» REQUIRED ACTION: Using the data beneath, show every line that includes the word "forall".

(Dataset entries)
*** Begin section ***

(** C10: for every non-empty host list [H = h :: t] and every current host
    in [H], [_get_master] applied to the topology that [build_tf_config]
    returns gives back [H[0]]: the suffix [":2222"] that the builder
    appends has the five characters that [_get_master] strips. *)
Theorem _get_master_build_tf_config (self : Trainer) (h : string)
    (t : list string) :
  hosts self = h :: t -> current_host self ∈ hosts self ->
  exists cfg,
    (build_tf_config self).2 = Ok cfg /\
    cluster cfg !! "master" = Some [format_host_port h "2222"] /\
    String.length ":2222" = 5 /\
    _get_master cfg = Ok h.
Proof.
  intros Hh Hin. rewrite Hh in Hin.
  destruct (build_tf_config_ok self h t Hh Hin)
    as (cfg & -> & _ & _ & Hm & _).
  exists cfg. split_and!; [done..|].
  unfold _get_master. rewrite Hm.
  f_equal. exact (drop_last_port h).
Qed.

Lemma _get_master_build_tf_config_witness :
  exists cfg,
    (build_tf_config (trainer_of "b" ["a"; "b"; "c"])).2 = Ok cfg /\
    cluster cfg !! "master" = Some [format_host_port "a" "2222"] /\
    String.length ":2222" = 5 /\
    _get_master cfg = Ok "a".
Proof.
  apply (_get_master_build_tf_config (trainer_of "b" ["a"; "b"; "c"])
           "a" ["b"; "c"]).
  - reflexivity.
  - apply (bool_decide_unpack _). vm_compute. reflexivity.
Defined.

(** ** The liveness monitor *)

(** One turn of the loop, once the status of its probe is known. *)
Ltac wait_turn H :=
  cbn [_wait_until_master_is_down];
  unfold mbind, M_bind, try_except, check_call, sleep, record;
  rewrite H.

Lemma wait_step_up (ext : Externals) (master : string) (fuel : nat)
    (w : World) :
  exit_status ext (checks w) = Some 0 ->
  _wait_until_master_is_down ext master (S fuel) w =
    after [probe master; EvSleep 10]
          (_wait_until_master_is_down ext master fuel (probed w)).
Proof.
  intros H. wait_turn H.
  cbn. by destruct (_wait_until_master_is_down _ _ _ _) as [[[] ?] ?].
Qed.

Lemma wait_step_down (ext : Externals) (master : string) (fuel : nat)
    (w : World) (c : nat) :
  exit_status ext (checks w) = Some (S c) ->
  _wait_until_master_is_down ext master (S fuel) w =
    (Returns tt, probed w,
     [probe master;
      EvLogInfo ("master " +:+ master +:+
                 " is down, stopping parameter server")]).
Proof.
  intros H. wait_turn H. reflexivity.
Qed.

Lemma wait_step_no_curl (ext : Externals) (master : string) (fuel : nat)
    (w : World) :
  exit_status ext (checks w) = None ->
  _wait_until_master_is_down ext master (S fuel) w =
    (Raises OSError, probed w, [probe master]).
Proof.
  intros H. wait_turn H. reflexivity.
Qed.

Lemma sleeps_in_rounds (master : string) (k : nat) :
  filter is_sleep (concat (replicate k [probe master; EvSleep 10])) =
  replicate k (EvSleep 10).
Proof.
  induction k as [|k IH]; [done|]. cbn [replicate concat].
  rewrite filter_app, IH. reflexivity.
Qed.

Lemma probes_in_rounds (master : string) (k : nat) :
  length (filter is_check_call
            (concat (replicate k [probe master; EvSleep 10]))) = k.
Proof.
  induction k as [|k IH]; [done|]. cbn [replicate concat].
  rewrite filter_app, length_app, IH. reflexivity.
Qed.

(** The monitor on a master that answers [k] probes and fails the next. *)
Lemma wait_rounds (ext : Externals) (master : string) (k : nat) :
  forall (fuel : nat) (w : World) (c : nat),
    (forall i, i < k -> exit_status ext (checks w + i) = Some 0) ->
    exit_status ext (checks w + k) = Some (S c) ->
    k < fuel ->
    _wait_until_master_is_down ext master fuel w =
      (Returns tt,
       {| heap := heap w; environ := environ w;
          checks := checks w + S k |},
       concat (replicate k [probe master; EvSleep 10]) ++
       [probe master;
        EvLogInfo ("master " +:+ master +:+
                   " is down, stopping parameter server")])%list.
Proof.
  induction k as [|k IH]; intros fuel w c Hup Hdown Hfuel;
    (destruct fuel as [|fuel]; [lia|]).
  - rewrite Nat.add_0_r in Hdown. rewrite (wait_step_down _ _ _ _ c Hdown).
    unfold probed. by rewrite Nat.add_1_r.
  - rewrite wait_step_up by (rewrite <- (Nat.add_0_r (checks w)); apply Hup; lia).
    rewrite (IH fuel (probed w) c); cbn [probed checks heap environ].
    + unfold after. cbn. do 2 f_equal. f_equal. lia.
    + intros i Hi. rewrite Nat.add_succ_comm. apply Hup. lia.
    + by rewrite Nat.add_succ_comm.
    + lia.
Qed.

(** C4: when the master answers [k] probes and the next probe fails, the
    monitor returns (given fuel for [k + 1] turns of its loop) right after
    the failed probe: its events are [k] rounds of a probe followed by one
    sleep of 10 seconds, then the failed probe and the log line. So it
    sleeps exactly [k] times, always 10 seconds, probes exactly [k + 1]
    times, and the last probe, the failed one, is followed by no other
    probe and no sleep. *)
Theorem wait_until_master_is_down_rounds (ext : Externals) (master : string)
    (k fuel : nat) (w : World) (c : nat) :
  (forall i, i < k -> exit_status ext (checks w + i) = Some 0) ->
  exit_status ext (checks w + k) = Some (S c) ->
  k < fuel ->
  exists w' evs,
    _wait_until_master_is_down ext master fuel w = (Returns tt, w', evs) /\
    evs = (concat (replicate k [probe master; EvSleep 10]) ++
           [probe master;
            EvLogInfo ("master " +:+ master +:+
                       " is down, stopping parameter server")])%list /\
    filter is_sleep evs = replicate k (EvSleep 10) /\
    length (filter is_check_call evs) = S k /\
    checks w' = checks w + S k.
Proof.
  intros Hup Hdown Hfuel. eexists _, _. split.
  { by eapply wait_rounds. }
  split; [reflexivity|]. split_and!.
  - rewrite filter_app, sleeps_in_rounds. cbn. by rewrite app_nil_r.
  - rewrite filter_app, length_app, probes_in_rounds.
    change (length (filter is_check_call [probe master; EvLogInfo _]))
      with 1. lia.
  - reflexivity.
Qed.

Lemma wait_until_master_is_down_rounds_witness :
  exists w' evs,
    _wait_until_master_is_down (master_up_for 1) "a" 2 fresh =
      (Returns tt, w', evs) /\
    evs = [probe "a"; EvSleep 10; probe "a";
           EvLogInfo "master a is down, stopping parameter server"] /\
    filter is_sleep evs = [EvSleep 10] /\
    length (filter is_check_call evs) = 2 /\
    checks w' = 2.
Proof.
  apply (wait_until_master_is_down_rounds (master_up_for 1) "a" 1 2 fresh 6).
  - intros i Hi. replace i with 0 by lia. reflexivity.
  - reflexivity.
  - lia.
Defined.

*** End section ***

» ANSWER BOX:
  forall (fuel : nat) (w : World) (c : nat),
    (forall i, i < k -> exit_status ext (checks w + i) = Some 0) ->
  (forall i, i < k -> exit_status ext (checks w + i) = Some 0) ->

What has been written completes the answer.